For crops using the C4 metabolism, no direct impact of the atmospheric CO₂ concentration on photosynthesis is assumed. The crop-specific maximum CO₂ assimilation rate is merely modified by a simple temperature function.

Figure 2: Temperature function for the CO₂ assimilation rate of C4 crops (Sage & Kubien 2007).

References

Farquhar, G. D. & von Caemmerer, S. (1982). Modelling of photosynthetic response to environmental conditions. In: Encyclopedia of plant physiology. New series. Volume 12B. Physiological plant ecology. II. Water relations and carbon assimilation. (Eds O. L. Lange, P. S. Nobel, C. B. Osmond, & H. Ziegler), pp. 549-587. Berlin: Springer.
Goudriaan, J. & van Laar, H. H. (1978). Relations between leaf resistance, CO2 concentration and CO2 assimilation in maize, beans, lalang grass and sunflower. Photosynthetica 12 (3), 241-249.
Long, S. P. (1991). Modification of the response of photosynthetic productivity to rising temperature by atmospheric CO2 concentrations - Has its importance been underestimated. Plant Cell and Environment 14 (8), 729-739.

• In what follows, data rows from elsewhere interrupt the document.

(** * torf-cli configuration files: reading, validating, combining

    A shallow embedding of [torfcli/_configfile.py] and the properties of
    its three functions [read], [validate] and [combine].

    The file has three parts: the embedding of the source, the
    vocabulary of the statements, and the lemmas and theorems.

    Conventions of the embedding.
    - A Python [str] is the list of its code points, each below 256
      ([list ascii]); literals are written [!"..."].
    - A Python [dict] is an association list in insertion order with
      pairwise distinct keys; [set_item] is [d[k] = v].  The order is
      kept because [validate] raises the error of the first entry it
      refuses.
    - A raised exception is the [Err] side of [result]. *)

From Stdlib Require Import List Ascii String Bool Arith Lia.
From Stdlib Require Import ZArith DecimalString.
Import ListNotations.

Set Warnings "-register-all".

(* ================================================================= *)
(** ** Python strings *)

Definition str := list ascii.

Notation "! s" := (list_ascii_of_string s) (at level 1, format "! s").

Definition str_eqb (a b : str) : bool :=
  if list_eq_dec ascii_dec a b then true else false.

Definition dquote : ascii := "034"%char.
Definition squote : ascii := "039"%char.
Definition newline : ascii := "010"%char.
Definition equals : ascii := "061"%char.

(** [str.isspace] on one code point below 256, which is also the class
    [\s] of [re] on [str] patterns: U+0009..U+000D, U+001C..U+001F,
    U+0020, U+0085 and U+00A0. *)
Definition isspace (c : ascii) : bool :=
  let n := nat_of_ascii c in
  ((9 <=? n) && (n <=? 13)) || ((28 <=? n) && (n <=? 31))
  || (n =? 32) || (n =? 133) || (n =? 160).

Fixpoint lstrip (s : str) : str :=
  match s with
  | c :: s' => if isspace c then lstrip s' else s
  | [] => []
  end.

(** [s.strip()] *)
Definition strip (s : str) : str := rev (lstrip (rev (lstrip s))).

(** [s[1:-1]] *)
Definition slice_1_m1 (s : str) : str := removelast (tl s).

(** [sep.join(parts)] *)
Fixpoint join (sep : str) (parts : list str) : str :=
  match parts with
  | [] => []
  | [p] => p
  | p :: ps => p ++ sep ++ join sep ps
  end.

(* ================================================================= *)
(** ** The fragment of [re] used by the two patterns

    A backtracking matcher in continuation-passing style: alternatives
    are tried in the order of Python's engine (greedy repetition first
    takes as much as it can and gives back one character at a time), and
    the first success is the match. *)

Inductive cclass : Type :=
| Space      (* \s *)
| NonSpace   (* \S *)
| Dot.       (* .  : any character except a newline *)

Definition in_class (cl : cclass) (c : ascii) : bool :=
  match cl with
  | Space => isspace c
  | NonSpace => negb (isspace c)
  | Dot => negb (Ascii.eqb c newline)
  end.

Inductive regex : Type :=
| Bol                        (* ^ *)
| Eol                        (* $ *)
| Chr (c : ascii)            (* a literal character *)
| Star (cl : cclass)         (* cl* *)
| Plus (cl : cclass)         (* cl+ *)
| Group (r : regex)          (* ( r ) *)
| Seq (r1 r2 : regex).       (* r1 r2 *)

Declare Scope regex_scope.
Delimit Scope regex_scope with re.
Bind Scope regex_scope with regex.
Infix ">>" := Seq (at level 61, right associativity) : regex_scope.

(** A continuation receives the position reached, the rest of the
    subject and the groups closed so far. *)
Definition kont := nat -> str -> list str -> option (list str).

Fixpoint star (cl : cclass) (pos : nat) (s : str) (caps : list str)
  (k : kont) : option (list str) :=
  match s with
  | c :: s' =>
      if in_class cl c then
        match star cl (S pos) s' caps k with
        | Some m => Some m
        | None => k pos s caps
        end
      else k pos s caps
  | [] => k pos s caps
  end.

Fixpoint rmatch (r : regex) (pos : nat) (s : str) (caps : list str)
  (k : kont) : option (list str) :=
  match r with
  | Bol => if pos =? 0 then k pos s caps else None
  | Eol =>
      match s with
      | [] => k pos s caps
      | [c] => if Ascii.eqb c newline then k pos s caps else None
      | _ => None
      end
  | Chr a =>
      match s with
      | c :: s' => if Ascii.eqb c a then k (S pos) s' caps else None
      | [] => None
      end
  | Star cl => star cl pos s caps k
  | Plus cl =>
      match s with
      | c :: s' => if in_class cl c then star cl (S pos) s' caps k else None
      | [] => None
      end
  | Group r' =>
      rmatch r' pos s caps
        (fun pos' s' caps' => k pos' s' (caps' ++ [firstn (pos' - pos) s]))
  | Seq r1 r2 =>
      rmatch r1 pos s caps (fun pos' s' caps' => rmatch r2 pos' s' caps' k)
  end.

(** [pattern.match(s)]: the groups of the match, or [None]. *)
Definition re_match (r : regex) (s : str) : option (list str) :=
  rmatch r 0 s [] (fun _ _ caps => Some caps).

(** [m.group(i)] for [i >= 1] *)
Definition group (m : list str) (i : nat) : str := nth (i - 1) m [].

(** [_re_bool]: the pattern  ^ (\S+) $  (tokens spaced out). *)
Definition _re_bool : regex :=
  (Bol >> Group (Plus NonSpace) >> Eol)%re.

(** [_re_assign]: the pattern  ^ (\S+) \s* = \s* ( .* ) \s* $  (tokens
    spaced out). *)
Definition _re_assign : regex :=
  (Bol >> Group (Plus NonSpace) >> Star Space >> Chr equals >> Star Space
       >> Group (Star Dot) >> Star Space >> Eol)%re.

(* ================================================================= *)
(** ** Python values, dictionaries and exceptions *)

Inductive value : Type :=
| VBool (b : bool)
| VStr (s : str)
| VList (items : list value)
| VDict (d : list (str * value)).

Definition dict := list (str * value).

Section Assoc.
Variable V : Type.

(** [d[k]], and [k in d] when the result is [Some _] *)
Fixpoint lookup (k : str) (d : list (str * V)) : option V :=
  match d with
  | [] => None
  | (k', v) :: d' => if str_eqb k k' then Some v else lookup k d'
  end.

(** [d[k] = v]: a present key keeps its place, a new key goes last *)
Fixpoint set_item (d : list (str * V)) (k : str) (v : V) : list (str * V) :=
  match d with
  | [] => [(k, v)]
  | (k', v') :: d' =>
      if str_eqb k k' then (k', v) :: d' else (k', v') :: set_item d' k v
  end.

Definition keys (d : list (str * V)) : list str := map fst d.
End Assoc.

Arguments lookup {V} k d.
Arguments set_item {V} d k v.
Arguments keys {V} d.

Inductive pytype : Type := TBool | TStr | TList | TDict.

Mitchell, R. A. C., Lawlor, D. W., Mitchell, V. J., Gibbard, C. L., White, E. M., & Porter, J. R. (1995). Effects of elevated CO2 concentration and increased temperature on winter-wheat - Test of ARCWHEAT1 simulation model. Plant Cell and Environment 18 (7), 736-748.

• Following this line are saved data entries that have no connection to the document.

Lemma print_passwords_ok (passes : nat) (length : Z) (use_symbols : bool)
    (out : list str) (g : rng) :
  (if use_symbols then 4 else 3) <= length →
  ∃ new g',
    print_passwords passes length use_symbols out g
    = (out ++ new, Returns tt g')
    ∧ List.length new = passes
    ∧ Forall (fun pw => Z.of_nat (List.length pw) = length) new.
Proof.
  intros Hmin. revert out g. induction passes as [|n IH]; intros out g.
  - exists [], g. rewrite app_nil_r. split; [reflexivity |].
    split; [reflexivity | constructor].
  - destruct (generate_password_parts length use_symbols g Hmin)
      as (_ & _ & _ & _ & _ & pw & g1 & E & _ & _ & _ & _ & _ & _ & Hl).
    destruct (IH (out ++ [pw]) g1) as (new & g' & En & Hn & Hf).
    exists (pw :: new), g'. simpl. rewrite E, En, <- app_assoc.
    split; [reflexivity |]. split; [simpl; lia |].
    constructor; assumption.
Qed.

(** X13. [main] stops with an error message, before printing anything, on a
    length or a count that is not positive (the length is checked first) and
    on a positive length below the minimum of [generate_password]. *)
Theorem main_rejects_bad_arguments (a : args) (g : rng) :
  (length a <= 0 → main a g = ([], Raises (SystemExit BadLength)))
  ∧ (0 < length a → count a <= 0 →
     main a g = ([], Raises (SystemExit BadCount)))
  ∧ (0 < length a → 0 < count a →
     length a < (if no_symbols a then 3 else 4) →
     main a g
     = ([], Raises (SystemExit
                      (Error (TooShort (if no_symbols a then 3 else 4)))))).
Proof.
  unfold main. split; [| split].
  - intros Hl. destruct (Z.leb_spec (length a) 0); [reflexivity | lia].
  - intros Hl Hc. destruct (Z.leb_spec (length a) 0); [lia |].
    destruct (Z.leb_spec (count a) 0); [reflexivity | lia].
  - intros Hl Hc Hs. destruct (Z.leb_spec (length a) 0); [lia |].
    destruct (Z.leb_spec (count a) 0); [lia |].
    destruct (Z.to_nat (count a)) as [|n] eqn:En; [lia |].
    simpl. unfold generate_password.
    destruct (no_symbols a); simpl in *.
    + destruct (Z.ltb_spec (length a) 3); [reflexivity | lia].
    + destruct (Z.ltb_spec (length a) 4); [reflexivity | lia].
Qed.

(** X14. With a positive count and a length of at least 4 (3 without symbols),
    [main] prints exactly [count] passwords, each of [length] characters,
    and ends normally. *)
Theorem main_prints_count_passwords (a : args) (g : rng) :
  (if no_symbols a then 3 else 4) <= length a → 0 < count a →
  ∃ out g',
    main a g = (out, Returns tt g')
    ∧ Z.of_nat (List.length out) = count a
    ∧ Forall (fun pw => Z.of_nat (List.length pw) = length a) out.
Proof.
  intros Hl Hc. unfold main.
  destruct (Z.leb_spec (length a) 0); [destruct (no_symbols a); lia |].
  destruct (Z.leb_spec (count a) 0); [lia |].
  destruct (print_passwords_ok (Z.to_nat (count a)) (length a)
              (negb (no_symbols a)) [] g) as (new & g' & E & Hn & Hf).
  { destruct (no_symbols a); exact Hl. }
  rewrite E. exists new, g'. split; [reflexivity |]. split; [lia | exact Hf].
Qed.

End PasswordGenFacts.

(** * Properties of the file counter *)

Section FileStatsFacts.
Import FileStats.
Definition stream_command (h : host) (cmd : string) (cwd : path) : M bool :=
  cwd_exists ← query (λ fs, FS.path_exists fs cwd);
  if negb cwd_exists then
    emit_sink (SinkError ("❌ Path not found: " +:+ str_path h cwd));;
    return_ false
  else
    try_except
      (λ w,
         let w := push_popen w (cmd, cwd) in
         match popen h cmd cwd (w_fs w) with
         | Exited out_lines code fs' =>
             let w := with_fs w fs' in
             let w := foldl push_sink w (stream_lines "" out_lines) in
             Ok (bool_decide (code = 0%Z)) w
         | Failed out_lines e fs' =>
             let w := with_fs w fs' in
             let w := foldl push_sink w (stream_lines "" out_lines) in
             Raised e w
         end)
      (λ e,
         emit_sink (SinkError ("❌ Error: " +:+ str_exn e));;
         return_ false).

(** The closure [log] of [run_bootstrap]. *)
Definition render_logs (logs : list string) : string :=
  foldr (λ msg rest, msg +:+ nl +:+ rest) "" logs.

Definition log (msg : string) : M unit :=
  λ w,
    let logs := w_logs w ++ [msg] in
    let w := with_logs w logs in
    let w := push_sink w (SinkCode (render_logs logs)) in
    Ok tt (push_ui w (UiSessionLogs (render_logs logs))).

Definition compose_file : path := WORK_DIR </> "docker-compose.yml".
Definition mock_file : path := WORK_DIR </> "_failsafe" </> "Dockerfile.mock".
Definition env_file : path := WORK_DIR </> ".env".

Definition env_defaults : string :=
  "ENV=dev" +:+ nl +:+ "POSTGRES_USER=admin" +:+ nl +:+
  "POSTGRES_PASSWORD=secret".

Nendel, C., Kersebaum, K. C., Mirschel, W., Manderscheid, R., Weigel, H. J., & Wenkel, K.-O. (2009). Testing different CO2 response algorithms against a FACE crop rotation experiment. NJAS - Wageningen Journal of Life Sciences 57 (1), 17-25.
Sage, R. F. & Kubien, D. S. (2007). The temperature response of C3 and C4 photosynthesis. Plant Cell and Environment 30 (9), 1086-1106.
van Keulen, H., Penning de Vries, F. W. T., & Drees, E. M. (1982). A summary model for crop growth. In: Simulation of plant growth and crop production (Eds F. W. T. Penning de Vries & H. H. van Laar), pp. 87-97. Wageningen: PUDOC.